Methods : AOH mouse model was established in unilateral eye for one hour by introducing 90 mmHg of ocular pressure. The animals were grouped and fed with LBP solution (1mg/kg) or PBS vehicle daily from 7 days before the AOH insult till sacrifice at day 4 post operation. The control group was come from the same-aged normal eyes. Visual functions were analyzed using optokinetic test (OKT) and electroretinography (ERG). Retinal glial cells were analyzed by the number counting (for astrocytes and microglia) as well as the associated biomarker changes using S-100, GFAP, GS, AQP-4 and Iba-1.

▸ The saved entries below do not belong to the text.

(** A flush puts every cell of the screen on the framebuffer: pixel by pixel,
    the cell's glyph in its colours (inverted under a visible cursor), transparent
    background taken from the canvas; and it changes nothing of the screen. *)
Theorem flush_shows_screen s :
  fb_inv s -> on_screen (term s) (fb_abs s) ->
  exists s', fbterm_double_buffer_flush s = Ret tt s' /\ fb_inv s' /\ fb_abs s' = fb_abs s /\
    forall i gx gy, 0 <= i < rows (term s) * cols (term s) -> 0 <= gx < glyph_width (fixed s) -> 0 <= gy < glyph_height (fixed s) ->
      let c := shown_at s i in
      let px := offset_x (fixed s) + i mod cols (term s) * glyph_width (fixed s) + gx in
      let py := offset_y (fixed s) + i / cols (term s) * glyph_height (fixed s) + gy in
      framebuffer s' !! (px + py * (pitch (fixed s) / 4)) = Some (shade (fixed s) c (glyph_bit (fixed s) c (bit_at (fixed s) gx gy)) px py).
Proof.
  intros Hi Ho. destruct (flush_spec s (proj1 Hi) Ho) as (s0 & E & _ & _ & _ & _ & _ & _ & _ & Hsh). destruct (flush_inv s Hi Ho) as (s' & E' & Hi' & _ & Ea & _).
  rewrite E in E'. injection E' as ->. exists s'. split_and!; [done|done|done|]. intros i gx gy Hi0 Hgx Hgy. exact (Hsh (proj2 Hi) i Hi0 gx gy Hgx Hgy).
Qed.

(** The font is expanded faithfully: every pixel of every glyph is the bit of
    the font's byte, columns past the eighth empty except that line-drawing
    characters repeat the last one. *)
Theorem font_fill_faithful font fh fw :
  Z.of_nat (length font) = 256 * fh -> 1 <= fh -> 8 <= fw ->
  exists m, font_fill font (256 * fh * fw) fh fw ∅ = Ret tt m /\
    forall c x y, 0 <= c < 256 -> 0 <= x < fw -> 0 <= y < fh -> m !! (c * fh * fw + y * fw + x) = Some (font_pixel font fh c x y).
Proof. apply font_fill_spec. Qed.

(** The 256-colour palette past the first 16: a 6x6x6 cube, then 24 greys. *)
Definition palette (i : Z) : Z :=
  let level k := if k =? 0 then 0 else 55 + 40 * k in
  if i <? 232 then level ((i - 16) / 36) * 65536 + level ((i - 16) / 6 mod 6) * 256 + level ((i - 16) mod 6)
  else (8 + 10 * (i - 232)) * 65793.

Lemma col256_palette : col256 = palette <$> seqZ 16 240.
Proof. vm_compute. reflexivity. Qed.

(** * Coming up *)
Section start.
Context {M : Type} (malloc : Z -> K M Z) (heap_queue : Z -> fbterm_queue_item) (heap_map : Z -> qptr).

(** The blank screen of a framebuffer of [width] by [height] pixels. *)
Definition blank_screen (width height fg : Z) : screen :=
  Screen (replicate (Z.to_nat ((height - 2) / 16 * ((width - 2) / 9))) (FbChar (chr " ") fg TRANSPARENT)) 0 0 (fg, TRANSPARENT) (0, 0, (0, 0)) true.

Lemma blank_parser r k : 2 <= r -> 1 <= k -> parser_ok r k (reinit (blank_term r k)).
Proof.
  intros Hr Hk. split; cbn; try done; try lia.
  - repeat constructor; lia.
  - by right.
  - left. lia.
Qed.

Lemma start_spec fb width height pitch bg fg m :
  (forall n m, wp (malloc n m) (fun p _ => p <> 0)) -> (forall i, heap_map i = QNull) ->
  11 <= width < 2 ^ 30 -> 34 <= height < 2 ^ 30 -> width <= pitch / 4 ->
  exists s m', start_terminal malloc heap_queue heap_map fb width height pitch bg fg m = Ret s m' /\
    working ((height - 2) / 16) ((width - 2) / 9) s /\ term s = reinit (blank_term ((height - 2) / 16) ((width - 2) / 9)) /\ synced s /\
    fb_abs s = blank_screen width height fg.
Proof.
  intros Hm Hmap Hw Hh Hp.
  pose proof (init_spec malloc heap_queue heap_map Hm Hmap fb width height pitch bg fg 1 1 1 ltac:(lia) ltac:(lia) ltac:(lia) ltac:(lia) ltac:(lia) Hp 0 0 0 m) as Hinit.
  apply wp_ret_inv in Hinit as (s0 & m1 & E0 & Hst). unfold start_terminal. rewrite (bind_Ret _ _ _ _ _ E0).
  pose proof (clear_started width height fg 1 1 1 s0 Hst) as Ec. destruct Hst as [Hok Hq Ht Hs Hold _].
  assert (Hsize : 2 <= (height - 2) / 16 < 2 ^ 30 /\ 1 <= (width - 2) / 9 < 2 ^ 30).
  { split; (split; [apply Z.div_le_lower_bound; lia|apply Z.div_lt_upper_bound; lia]). }
  unfold start_rows, start_cols in *. change (1 * 2) with 2 in *. change (9 * 1) with 9 in *. change (16 * 1) with 16 in *.
  set (s1 := set_cursor 0 0 s0) in *. assert (Hok1 : fb_ok s1) by (destruct Hok; split; try done; unfold word; cbn; lia).
  assert (Ea1 : fb_abs s1 = blank_screen width height fg) by (change (fb_abs s1) with (move_to 0 0 (fb_abs s0)); by rewrite Hs).
  destruct (refresh_spec s1 Hok1 Hq Hold) as (s2 & E2 & Hi2 & Et2 & Ea2 & Hs2). exists s2, m1.
  change (term s1) with (term s0) in Et2. rewrite Ht in Et2. rewrite Ea1 in Ea2. split_and!; [| |done|done|done].
  - rewrite (bind_Ret _ _ _ s1 m1); [unfold run_in; by rewrite E2|unfold run_in; by rewrite Ec].
  - unfold working, good, placed, mid. change (tctx s2) with (term s2). change (abs s2) with (fb_abs s2). rewrite Et2, Ea2.
    split; [split; [split; [exact Hi2|split; [apply blank_parser; lia|unfold at_ok; cbn; lia]]|unfold at_ok; cbn; lia]|done].
Qed.
End start.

Results : LBP reduced RGC loss in AOH insult, which data was as same as our previous report. The improvement of animal's visual function in LBP+AOH group was detected on OKT scores with 0.218±0.013 cpd vs. 0.150±0.014 cpd in PBS+AOH group (p=0.04, n=15), and amplitude of ERG waves (LBP+AOH group vs. PBS+AOH group as 27.76±1.79μV vs. 20.40±1.75μV in PhNR; 84±3% vs. 66±2% of baseline values in a-waves; 67±2% vs. 59±3% of baseline values in b-waves, p<0.01, n=15). The number of astrocytes and microglia were increased after AOH insult. However, less increased numbers of glials were observed in LBP+AOH group with 43.5% of increased astrocytes vs. 98.3% in PBS+AOH group (p=0.004, n=15) and 25.9% of increased microglia in LBP+AOH group vs. 61.4% in PBS+AOH group (p=0.005, n=15). Histologic data showed the changed expression of biomarkers for astrocytes, Müller cells and microglia in LBP+AOH group vs. PBS+AOH group.

Conclusions : The present study suggests LBP could improve visual function of AOH mice. The neuroprotective role of LBP is related to regulate the reactivity of retinal glial cells. The remolding effect of LBP on retinal astrocytes was distinct. Further examination will be needed to understand the significance of this kind of morphological remolding.

This is an abstract that was submitted for the 2018 ARVO Annual Meeting, held in Honolulu, Hawaii, April 29 - May 3, 2018.